Abel Hunt considered Sally Castle to be one of the prettiest women he had ever seen, on the screen or off. As a well-educated, intelligent, race-conscious
Afro-American, he knew quite well that it was his duty to denigrate the beauty of a white woman, but the innocence of Sally Castle broke through his most cherished vows. He rejected his son’s notion that Sally was stupid, explaining to Joseph that in the society they both inhabited, innocence and a high degree of intelligence do not exist easily in the same individual. This evening, when Sally entered the kitchen, he greeted her with a broad smile and said, “We are ready to go. Just sit them down at the table. Cooking is an art, Mrs. Castle, and this is state of the art.”
“I know. I can’t fry eggs properly, so I know it better than most people.”

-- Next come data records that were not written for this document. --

(* ===== verification/RefinementTx.v ===== *)
(** * RefinementTx: every operation of boltTx implements the one of specTx

    [R d sp]: the eight buckets of [d] hold the rows of [sp] and nothing else,
    and every row of [sp] sits under its own tenant and identifier.  Under [R]
    a read of [boltTx] returns what the read of [specTx] returns, and a write
    either fails as that of [specTx] does or re-establishes [R]. *)

From S2P Require Import Prelude Go GoTime Model Bolt Json Storage Spec Refinement RefinementScan.
Open Scope Z_scope.

Section invariant.
Context `{J : !Json}.

(** ** Rows the composite keys and JSON can carry *)

Record schedule_ok (s : Schedule) : Prop := {
  so_tenant : good_id s.(Schedule.TenantID);
  so_id : good_id s.(Schedule.ID);
  so_status : good_id s.(Schedule.Status);
  so_clean : clean s
}.

Record execution_ok (e : Execution) : Prop := {
  eo_tenant : good_id e.(Execution.TenantID);
  eo_id : good_id e.(Execution.ID);
  eo_schedule : good_id e.(Execution.ScheduleID);
  eo_status : good_id e.(Execution.Status);
  eo_clean : clean e
}.

Record attempt_ok (a : Attempt) : Prop := {
  ao_tenant : good_id a.(Attempt.TenantID);
  ao_id : good_id a.(Attempt.ID);
  ao_execution : good_id a.(Attempt.ExecutionID);
  ao_clean : clean a
}.

Record tenant_ok (t : Tenant) : Prop := {
  to_id : key_ok t.(Tenant.ID);
  to_clean : clean t
}.

(** Every row of the abstract store is such a row, under its own key. *)
Record wf (sp : Spec) : Prop := {
  wf_schedules : ∀ p s, sp_schedules sp !! p = Some s →
    p = (s.(Schedule.TenantID), s.(Schedule.ID)) ∧ schedule_ok s;
  wf_executions : ∀ p e, sp_executions sp !! p = Some e →
    p = (e.(Execution.TenantID), e.(Execution.ID)) ∧ execution_ok e;
  wf_attempts : ∀ p a, sp_attempts sp !! p = Some a →
    p = (a.(Attempt.TenantID), a.(Attempt.ID)) ∧ attempt_ok a;
  wf_tenants : ∀ i t, sp_tenants sp !! i = Some t → i = t.(Tenant.ID) ∧ tenant_ok t
}.
End invariant.

Section relation.
Context `{B : !Bolt, BL : !BoltLaws B, J : !Json, JL : !JsonLaws J}.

“Someday, I will come here—no charge—and spend a day teaching you. Absolutely.”
“That would be divine.”
“And I gave instructions to Josie and Donna about the service. They will not screw up.”
“Thank you, Mr. Hunt,” Sally said, taking two bills from her bodice. “This is my own gift—something extra—a hundred for you and fifty for your son.”
“Very generous of you.”
“You can leave whenever you’re through. As long as the girls understand the menu.”

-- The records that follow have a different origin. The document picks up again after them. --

(* ===== verification/Pages.v ===== *)
(** * Pages: following the cursor visits every row once

    A client reads a paginated listing by passing each page's [nextCursor]
    to the next call until it is empty. *)

From S2P Require Import Prelude Go GoTime Model Storage Spec.
Open Scope Z_scope.

(** The client's loop; [fuel] bounds the number of calls. *)
Fixpoint read_all {Row} (fuel : nat) (page_at : string → result (list Row * string))
    (cursor : string) : result (list Row) :=
  match fuel with
  | O => Err (EText "too many pages")
  | S fuel' =>
      p ← page_at cursor;
      if bool_decide (p.2 = "") then Ok p.1
      else more ← read_all fuel' page_at p.2; Ok (p.1 ++ more)
  end.

Section pages.
Context {Row : Type} (idOf : Row → string).
Implicit Types rows : list Row.

(** The rows beyond a cursor. *)
Definition beyond (cursor : string) rows : list Row :=
  if bool_decide (cursor = "") then rows else filter (λ x, str_lt cursor (idOf x)) rows.

Lemma last_id_app rows x : last_id idOf (rows ++ [x]) = idOf x.
Proof. unfold last_id. by rewrite last_snoc. Qed.

(** In an ordered list, what exceeds the last of the first [n] is the rest. *)
Lemma filter_past_take n rows :
  StronglySorted (λ x y, str_lt (idOf x) (idOf y)) rows → (0 < n < length rows)%nat →
  filter (λ x, str_lt (last_id idOf (take n rows)) (idOf x)) rows = drop n rows.
Proof.
  intros HS [Hn Hlen]. destruct n as [|n]; [lia|].
  destruct (lookup_lt_is_Some_2 rows n) as [x Hx]; [lia|].
  assert (take (S n) rows = take n rows ++ [x]) as Htake by (by apply take_S_r).
  rewrite Htake, last_id_app. rewrite <- (take_drop (S n) rows) in HS.
  apply StronglySorted_app in HS as (H1 & H2 & _). rewrite Htake in H1, H2.
  apply StronglySorted_app in H2 as (H2 & _ & _).
  rewrite <- (take_drop (S n) rows) at 1. rewrite filter_app, Htake.
  rewrite (filter_id _ (drop (S n) rows)) by (intros y Hy; apply H1; [set_solver|done]).
  replace (filter _ (take n rows ++ [x])) with ([] : list Row); [done|].
  symmetry. apply elem_of_nil_inv. intros y [Hlt Hy]%list_elem_of_filter.
  apply (irreflexivity str_lt (idOf x)).
  apply elem_of_app in Hy as [Hy|Hy%list_elem_of_singleton]; [|by subst].
  etrans; [done|]. apply H2; set_solver.
Qed.

Lemma filter_beyond c c' rows :
  ¬ str_lt c' c → filter (λ x, str_lt c' (idOf x)) (filter (λ x, str_lt c (idOf x)) rows)
  = filter (λ x, str_lt c' (idOf x)) rows.
Proof.
  intros H. apply list_filter_filter_l. intros x Hx.
  destruct (str_lt_total c c') as [H'|[->|?]]; [by etrans|done|done].
Qed.

Lemma page_beyond limit cursor rows :
  0 < limit →
  page idOf limit cursor rows
  = (let rest := beyond cursor rows in let n := Z.to_nat limit in
     (take n rest, if (n <? length rest)%nat then last_id idOf (take n rest) else "")).
Proof. intros H. unfold page, beyond. by destruct (Z.leb_spec limit 0); [lia|]. Qed.

(** Following the cursor from anywhere reads the rows beyond it. *)
Lemma read_all_beyond limit fuel cursor rows :
  0 < limit → StronglySorted (λ x y, str_lt (idOf x) (idOf y)) rows →
  (∀ x, x ∈ rows → idOf x ≠ "") → (length (beyond cursor rows) < fuel)%nat →
  read_all fuel (λ c, Ok (page idOf limit c rows)) cursor = Ok (beyond cursor rows).
Proof.
  intros Hlim HS Hne. revert cursor. induction fuel as [|fuel IH]; intros cursor Hf; [lia|].
  cbn [read_all]. unfold mbind at 1, result_bind at 1. rewrite page_beyond by done. cbn zeta.
  set (rest := beyond cursor rows) in *. set (n := Z.to_nat limit).
  assert (StronglySorted (λ x y, str_lt (idOf x) (idOf y)) rest) as HSr.
  { unfold rest, beyond. case_bool_decide; [done|by apply StronglySorted_filter]. }
  assert (∀ x, x ∈ rest → x ∈ rows) as Hsub.
  { unfold rest, beyond. case_bool_decide; [done|]. by intros x [_ ?]%list_elem_of_filter. }
  cbn [fst snd]. destruct (Nat.ltb_spec n (length rest)) as [Hlt|Hge].
  - assert (∃ x, x ∈ rest ∧ last_id idOf (take n rest) = idOf x) as (x & Hx & Hlast).
    { destruct (lookup_lt_is_Some_2 rest (n - 1)) as [x Hx]; [lia|]. exists x.
      split; [by eapply list_elem_of_lookup_2|].
      replace n with (S (n - 1)) by lia. by rewrite (take_S_r _ _ _ Hx), last_id_app. }
    assert (idOf x ≠ "") as Hxne by auto. rewrite Hlast, bool_decide_false by done.
    assert (beyond (idOf x) rows = drop n rest) as Hb.
    { rewrite <- (filter_past_take n rest), Hlast by (done || lia).
      unfold beyond at 1. rewrite bool_decide_false by done.
      unfold rest, beyond. case_bool_decide as Hc; [done|]. symmetry. apply filter_beyond.
      unfold rest, beyond in Hx. rewrite bool_decide_false in Hx by done.
      apply list_elem_of_filter in Hx as [Hx _]. intros H'.
      apply (irreflexivity str_lt cursor). by etrans. }
    rewrite IH by (rewrite Hb, length_drop; lia). cbn. by rewrite Hb, take_drop.
  - rewrite bool_decide_true by done. by rewrite take_ge by lia.
Qed.

Lemma read_all_page limit rows :
  0 < limit → StronglySorted (λ x y, str_lt (idOf x) (idOf y)) rows →
  (∀ x, x ∈ rows → idOf x ≠ "") →
  read_all (S (length rows)) (λ c, Ok (page idOf limit c rows)) "" = Ok rows.
Proof.
  intros H1 H2 H3. assert (beyond "" rows = rows) as Hb by reflexivity.
  rewrite read_all_beyond; rewrite ?Hb; done || lia.
Qed.

Lemma read_all_ext fuel (f g : string → result (list Row * string)) cursor :
  (∀ c, f c = g c) → read_all fuel f cursor = read_all fuel g cursor.
Proof.
  intros Hfg. revert cursor. induction fuel as [|fuel IH]; intros cursor; [done|]. simpl.
  rewrite Hfg. destruct (g cursor) as [[l c]|?|?]; simpl; [|done..].
  case_bool_decide; [done|]. by rewrite IH.
Qed.
End pages.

“They’ll hear from me if they don’t.”
The two women, standing at the other side of the kitchen, giggled. Abel’s son entered with a tray of glasses as Sally stood up on her toes and kissed Abel’s cheek. After Sally left the kitchen, Joseph said to his father, “It’s your age and beauty, so I won’t mention it to Mom.”

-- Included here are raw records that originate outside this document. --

(* ===== verification/Intervals.v ===== *)
(** * Intervals: the slots of an interval schedule

    [computeIntervalOnOrAfter], [computeIntervalAfter] and
    [computeIntervalLatestOnOrBefore] divide with float64.  From every instant
    that is on a slot, or away from all slots by a [2^-51]th of its distance to
    the first run, they return the exact slot; inside that margin they may not. *)

From Stdlib Require Import SpecFloat QArith Lqa.
From S2P Require Import Prelude Go Calendar GoTime GoFloat FloatLaws Model RecurrenceCalc RecurrenceSpec MonthlySpec Recurrences.
From S2P Require Import Bolt Json Storage Command Dispatch StateMachine Spec Lifecycle Invariants.
From S2P Require Import Refinement RefinementScan RefinementTx CommandRefinement Replica Sample.
Open Scope Z_scope.

(** The instants a whole number of intervals after the first run. *)
Definition interval_slot (s : Z) (firstRunAt t : Time) : Prop :=
  ∃ k, 0 ≤ k ∧ t_ns t = t_ns firstRunAt + k * (s * second_ns).

(** [d] nanoseconds after the first run is on a slot, or not within the
    rounding error of the division of one. *)
Definition clear_of_slots (s d : Z) : Prop :=
  (∃ k, d = k * (s * second_ns)) ∨ ∀ k, d ≤ 2 ^ 51 * Z.abs (d - k * (s * second_ns)).

Section interval.
Context (s d : Z) (Hs : 0 < s) (Hd : 0 < d) (Hmax : d + s * second_ns ≤ maxInt64).
Notation step := (s * second_ns).
Notation k := (d / step).
Notation quotient := (f64_div (Seconds d) (f64_of_int s)).

Lemma step_pos : 0 < step.
Proof. unfold second_ns. lia. Qed.

Lemma index_bounds : 0 ≤ k ∧ k * step ≤ d < (k + 1) * step ∧ k < 2 ^ 40 ∧ s < 2 ^ 40.
Proof.
  pose proof step_pos as Hst. pose proof (Z.div_mod d step ltac:(lia)).
  pose proof (Z.mod_pos_bound d step Hst). assert (0 ≤ k) by (apply Z.div_pos; lia).
  unfold maxInt64, second_ns in *. split_and!; nia.
Qed.

Lemma quotient_on_slot : d = k * step → is_int k quotient.
Proof.
  intros Hk. destruct index_bounds as (Hk0 & _ & Hk40 & Hs40).
  assert (Hkp : 0 < k) by (pose proof step_pos; nia).
  unfold Seconds. rewrite Z.quot_div_nonneg, Z.rem_mod_nonneg by (unfold second_ns; lia).
  rewrite Z.mul_assoc in Hk.
  assert (Hq : d / second_ns = k * s) by (rewrite Hk at 1; by apply Z.div_mul).
  assert (Hr : d mod second_ns = 0) by (rewrite Hk; by apply Z.mod_mul).
  assert (k * s < 2 ^ 52) by (unfold second_ns, maxInt64 in *; nia).
  assert (Hks : is_int (k * s) (f64_of_int (k * s))) by (apply f64_of_int_is_int; lia).
  rewrite Hq, Hr. change (f64_of_int 0) with (S754_zero false).
  rewrite (f64_div_zero second_ns), (f64_add_zero_r _ _ Hks) by (try apply f64_of_int_is_int; done).
  apply (f64_div_exact k s); [lia|done|done|]. apply f64_of_int_is_int. lia.
Qed.

Lemma quotient_between : (∀ j, d ≤ 2 ^ 51 * Z.abs (d - j * step)) →
  ∃ m e, quotient = S754_finite false m e ∧ (inject_Z k < fval m e < inject_Z (k + 1))%Q.
Proof.
  intros Hc. pose proof step_pos as Hst. destruct index_bounds as (_ & Hk & _).
  assert (H1 : d ≤ 2 ^ 51 * (d - k * step)) by (specialize (Hc k); lia).
  assert (H2 : d ≤ 2 ^ 51 * ((k + 1) * step - d)) by (specialize (Hc (k + 1)); lia).
  destruct (quotient_near d s) as (m & e & Hq & _ & _ & Hv); [lia|done|lia|].
  exists m, e. split; [done|].
  assert (HS : (0 < inject_Z step)%Q) by (by apply inject_pos).
  assert (Hdq : (0 < inject_Z d)%Q) by (by apply inject_pos).
  set (y := (inject_Z d / inject_Z step)%Q) in *.
  assert (Hy : (inject_Z d == y * inject_Z step)%Q) by (unfold y; field; lra).
  assert (Hy0 : (0 < y)%Q) by (unfold y; by apply Qlt_shift_div_l; [|lra]).
  apply inject_le in H1, H2. inject_in H1. inject_in H2. rewrite (inject_Z_plus k 1).
  set (K := inject_Z k) in *. change (inject_Z (2 ^ 51)) with 2251799813685248%Q in *.
  change (inject_Z 1) with 1%Q in *.
  rewrite <- (inject_Z_mult s second_ns) in H1, H2. set (S := inject_Z step) in *.
  assert (Hlo : (y <= 2251799813685248 * (y - K))%Q) by (apply (Qmult_le_r _ _ S); [done|lra]).
  assert (Hhi : (y <= 2251799813685248 * (K + 1 - y))%Q) by (apply (Qmult_le_r _ _ S); [done|lra]).
  destruct three_small as [_ H3]. apply (Qmult_lt_r _ _ y) in H3; [|done]. lra.
Qed.
End interval.

Lemma Floor_int z f : 0 ≤ z < 2 ^ 52 → is_int z f → is_int z (Floor f).
Proof.
  intros Hz [[-> ->]|[Hz0 Hf]]; [by left|].
  destruct (is_int_finite z f) as (m & e & -> & _ & _ & Hv); [done|by right|].
  rewrite (Floor_of _ _ z); [by apply f64_of_int_is_int|lia|].
  rewrite Hv, inject_Z_plus. change (inject_Z 1) with 1%Q. split; lra.
Qed.

Lemma Ceil_int z f : 0 ≤ z < 2 ^ 52 → is_int z f → is_int z (Ceil f).
Proof.
  intros Hz [[-> ->]|[Hz0 Hf]]; [by left|].
  destruct (is_int_finite z f) as (m & e & -> & _ & _ & Hv); [done|by right|].
  rewrite (Ceil_of _ _ z); [by apply f64_of_int_is_int|lia|].
  unfold Z.sub. rewrite Hv, inject_Z_plus. change (inject_Z (-(1))) with (-(1))%Q. split; lra.
Qed.

(** ** The slot numbers *)

Section indices.
Context (s d : Z) (Hs : 0 < s) (Hd : 0 ≤ d) (Hmax : d + s * second_ns ≤ maxInt64)
  (Hc : clear_of_slots s d).
Notation step := (s * second_ns).
Notation quotient := (f64_div (Seconds d) (f64_of_int s)).

Lemma index_small : 0 ≤ d / step < 2 ^ 40.
Proof.
  pose proof (step_pos s Hs). destruct (decide (d = 0)) as [->|]; [rewrite Z.div_0_l; lia|].
  destruct (index_bounds s d) as (? & _ & ? & _); lia.
Qed.

(** On a slot the quotient is its number; elsewhere it is strictly between
    the numbers of the slots around. *)
Lemma quotient_cases :
  d = d / step * step ∧ is_int (d / step) quotient
  ∨ d / step * step < d ∧ ∃ m e, quotient = S754_finite false m e
      ∧ (inject_Z (d / step) < fval m e < inject_Z (d / step + 1))%Q.
Proof.
  pose proof (step_pos s Hs) as Hst. pose proof (Z.mul_div_le d step Hst).
  destruct Hc as [[k Hk]|Hclear].
  - left. assert (Hkd : d / step = k) by (rewrite Hk; apply Z.div_mul; lia). rewrite Hkd at 1.
    split; [done|]. destruct (decide (d = 0)) as [->|].
    + left. rewrite Z.div_0_l by lia. split; [done|]. change (Seconds 0) with (S754_zero false).
      apply (f64_div_zero s); [done|]. apply f64_of_int_is_int. unfold maxInt64, second_ns in *. lia.
    + apply quotient_on_slot; first [lia|by rewrite Hkd].
  - destruct (decide (d = 0)) as [->|].
    + specialize (Hclear 0). left. rewrite Z.div_0_l by lia. split; [done|]. left. split; [done|].
      change (Seconds 0) with (S754_zero false).
      apply (f64_div_zero s); [done|]. apply f64_of_int_is_int. unfold maxInt64, second_ns in *. lia.
    + right. split; [|by apply quotient_between; [done|lia|..]].
      specialize (Hclear (d / step)). lia.
Qed.

Lemma floor_index : is_int (d / step) (Floor quotient).
Proof.
  pose proof index_small. destruct quotient_cases as [[_ Hq]|(_ & m & e & -> & Hv)].
  - by apply Floor_int; [lia|].
  - rewrite (Floor_of _ _ (d / step)); [apply f64_of_int_is_int; lia|lia|split; lra].
Qed.

Lemma ceil_index : ∃ n, is_int n (Ceil quotient) ∧ d ≤ n * step < d + step ∧ 0 ≤ n.
Proof.
  pose proof index_small. pose proof (step_pos s Hs) as Hst.
  pose proof (Z.mul_succ_div_gt d step Hst).
  destruct quotient_cases as [[Hk Hq]|(Hk & m & e & -> & Hv)].
  - exists (d / step). split; [by apply Ceil_int; [lia|]|lia].
  - exists (d / step + 1). rewrite (Ceil_of _ _ (d / step + 1)); [|lia|].
    + split; [apply f64_of_int_is_int; lia|lia].
    + replace (d / step + 1 - 1) with (d / step) by lia. split; lra.
Qed.
End indices.

Section slots.
Context `{PF : !Platform}.
Context (s : Z) (firstRunAt from : Time).
Notation d := (t_ns from - t_ns firstRunAt).
Notation step := (s * second_ns).
Context (Hs : 0 < s) (Hd : 0 ≤ d) (Hmax : d + step ≤ maxInt64) (Hc : clear_of_slots s d).

Lemma slot_offset_int n f : is_int n f → 0 ≤ n → n * step ≤ maxInt64 → slot_offset f s = n * step.
Proof.
  intros Hf Hn Hm. unfold slot_offset, maxInt64, second_ns in *.
  rewrite (int_of_is_int _ n) by (done || unfold maxInt64; nia).
  rewrite (wrap64_id (n * s)) by (unfold in_int64; nia).
  rewrite wrap64_id by (unfold in_int64; nia). lia.
Qed.

Lemma Sub_exact : Sub from firstRunAt = d.
Proof. unfold Sub, minInt64, maxInt64, second_ns in *. lia. Qed.

Lemma slot_at n : 0 ≤ n → interval_slot s firstRunAt (UTC (Add firstRunAt (n * step))).
Proof. intros Hn. by exists n. Qed.

Lemma interval_on_or_after : ∃ t, computeIntervalOnOrAfter firstRunAt s from = Ok (Some t)
  ∧ t_off t = 0 ∧ least (interval_slot s firstRunAt) (λ t, t_ns from ≤ t_ns t) t.
Proof.
  pose proof (step_pos s Hs) as Hst. unfold computeIntervalOnOrAfter.
  destruct (Before from firstRunAt || Equal from firstRunAt) eqn:Hb.
  - eexists. split; [done|]. split; [done|]. unfold Before, Equal in Hb. simpl.
    split; [exists 0; simpl; lia|]. split; [simpl; lia|]. intros t [j [Hj Ht]] _. simpl. nia.
  - rewrite Sub_exact. destruct (ceil_index s d) as (n & Hn & Hw & Hn0); [done..|].
    rewrite (slot_offset_int n) by (done || lia).
    eexists. split; [done|]. split; [done|]. split; [by apply slot_at|]. split; [simpl; lia|].
    intros t [j [Hj Ht]] Hle. simpl. rewrite Ht in *. assert (n ≤ j) by nia. nia.
Qed.

Lemma interval_after : ∃ t, computeIntervalAfter firstRunAt s from = Ok (Some t)
  ∧ t_off t = 0 ∧ least (interval_slot s firstRunAt) (λ t, t_ns from < t_ns t) t.
Proof.
  pose proof (step_pos s Hs) as Hst. unfold computeIntervalAfter.
  destruct (Before from firstRunAt) eqn:Hb; [unfold Before in Hb; lia|].
  rewrite Sub_exact. pose proof (index_small s d Hs Hd Hmax Hc).
  pose proof (Z.mul_succ_div_gt d step Hst). pose proof (Z.mul_div_le d step Hst).
  rewrite (slot_offset_int (d / step + 1))
    by (lia || (apply f64_add_one; [lia|by apply floor_index])).
  eexists. split; [done|]. split; [done|]. split; [apply slot_at; lia|]. split; [simpl; lia|].
  intros t [j [Hj Ht]] Hle. simpl. rewrite Ht in *. assert (d / step < j) by nia. nia.
Qed.

Lemma interval_latest : ∃ t, computeIntervalLatestOnOrBefore firstRunAt s from = Ok (Some t)
  ∧ t_off t = 0 ∧ greatest (interval_slot s firstRunAt) (λ t, t_ns t ≤ t_ns from) t.
Proof.
  pose proof (step_pos s Hs) as Hst. unfold computeIntervalLatestOnOrBefore.
  destruct (Before from firstRunAt) eqn:Hb; [unfold Before in Hb; lia|].
  rewrite Sub_exact. pose proof (index_small s d Hs Hd Hmax Hc).
  pose proof (Z.mul_succ_div_gt d step Hst). pose proof (Z.mul_div_le d step Hst).
  rewrite (slot_offset_int (d / step)) by (lia || by apply floor_index).
  eexists. split; [done|]. split; [done|]. split; [apply slot_at; lia|]. split; [simpl; lia|].
  intros t [j [Hj Ht]] Hle. simpl. rewrite Ht in *. assert (j ≤ d / step) by nia. nia.
Qed.
End slots.

(** C32: an interval schedule runs every [s] seconds from its first run on.
    From an instant on a slot, or away from every slot by at least a [2^-51]th
    of its distance to the first run, and as long as the next slot is within
    the 292 years a [time.Duration] spans, the three functions return the least
    slot on or after it, the least strictly after it and the greatest on or
    before it, although they divide with float64. *)
Theorem interval_slots `{PF : !Platform} (r : Recurrence) (tz : string) (loc : Location) (s : Z)
    (firstRunAt from : Time) :
  resolveTimezone tz = Ok loc → r.(Recurrence.Cadence) = CadenceInterval →
  r.(Recurrence.Seconds) = Some s → 0 < s → Before from firstRunAt = false →
  t_ns from + s * second_ns ≤ t_ns firstRunAt + maxInt64 →
  clear_of_slots s (t_ns from - t_ns firstRunAt) →
  (∃ t, ComputeNextRunOnOrAfter (Some r) tz firstRunAt from = Ok (Some t) ∧ t_off t = 0
     ∧ least (interval_slot s firstRunAt) (λ t, t_ns from ≤ t_ns t) t)
  ∧ (∃ t, ComputeNextRunAfter (Some r) tz firstRunAt from = Ok (Some t) ∧ t_off t = 0
     ∧ least (interval_slot s firstRunAt) (λ t, t_ns from < t_ns t) t)
  ∧ (∃ t, ComputeLatestRunOnOrBefore (Some r) tz firstRunAt from = Ok (Some t) ∧ t_off t = 0
     ∧ greatest (interval_slot s firstRunAt) (λ t, t_ns t ≤ t_ns from) t).
Proof.
  intros Hl Hc Hr Hs Hb Hmax Hclear. unfold Before in Hb. unfold ComputeNextRunOnOrAfter,
    ComputeNextRunAfter, ComputeLatestRunOnOrBefore. rewrite !(with_interval _ _ _ _ _ _ _ _ Hl Hc Hr).
  split; [|split]; [apply interval_on_or_after|apply interval_after|apply interval_latest];
    (done || lia).
Qed.

(** Whole seconds after the first run are always clear of the slots. *)
Lemma whole_seconds_clear s D : 0 < s → 0 ≤ D * second_ns ≤ maxInt64 →
  clear_of_slots s (D * second_ns).
Proof.
  intros Hs HD. destruct (decide (D mod s = 0)) as [Hm|Hm].
  - left. exists (D / s). rewrite (Z.div_mod D s) at 1 by lia. lia.
  - right. intros k. assert (D - k * s ≠ 0).
    { intros H. apply Hm. replace D with (k * s) by lia. apply Z.mod_mul. lia. }
    unfold maxInt64, second_ns in *. lia.
Qed.

Definition every (s : Z) : Recurrence := Recurrence.mk CadenceInterval None None (Some s).

(** Every 90 minutes from noon on the 1st; from 10:00 on the 3rd. *)
Lemma interval_slots_witness :
  least (interval_slot 5400 noon) (λ t, t_ns (utc_date 2024 3 3 10 0 0) < t_ns t)
    (utc_date 2024 3 3 10 30 0).
Proof.
  destruct (interval_slots (every 5400) "UTC" loc_UTC 5400 noon (utc_date 2024 3 3 10 0 0))
    as (_ & (t & Ht & _ & Hl) & _);
    [vm_compute; reflexivity|reflexivity|reflexivity|lia|vm_compute; reflexivity
    |vm_compute; discriminate| |].
  - change (t_ns _ - t_ns _) with (165600 * second_ns). apply whole_seconds_clear; [lia|].
    split; vm_compute; discriminate.
  - vm_compute in Ht. injection Ht as <-. exact Hl.
Defined.

(** Inside the margin the division rounds to the slot: one nanosecond before a
    slot a year away, a minute-by-minute schedule's next run skips that slot,
    and the latest run on or before the instant is after it. *)
Definition just_before_slot : Time := mkTime (t_ns noon + 525600 * 60 * second_ns - 1) 0.

Theorem near_slot_rounds :
  ComputeNextRunAfter (Some (every 60)) "UTC" noon just_before_slot
    = Ok (Some (mkTime (t_ns noon + 525601 * 60 * second_ns) 0))
  ∧ interval_slot 60 noon (mkTime (t_ns noon + 525600 * 60 * second_ns) 0)
  ∧ ComputeLatestRunOnOrBefore (Some (every 60)) "UTC" noon just_before_slot
    = Ok (Some (mkTime (t_ns just_before_slot + 1) 0)).
Proof.
  split; [vm_compute; reflexivity|]. split; [by exists 525600|vm_compute; reflexivity].
Qed.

“You miss the point entirely,” Abel replied. “That’s a good woman, a very fine and innocent woman. I don’t care why she married Castle or what she done before she married him, but that’s a good, generous woman. Time you learned the difference between men and women. There are good women but mighty few good men.”
“Right on!” Donna exclaimed. They were both of them, Josie and Donna, in awe of Abel.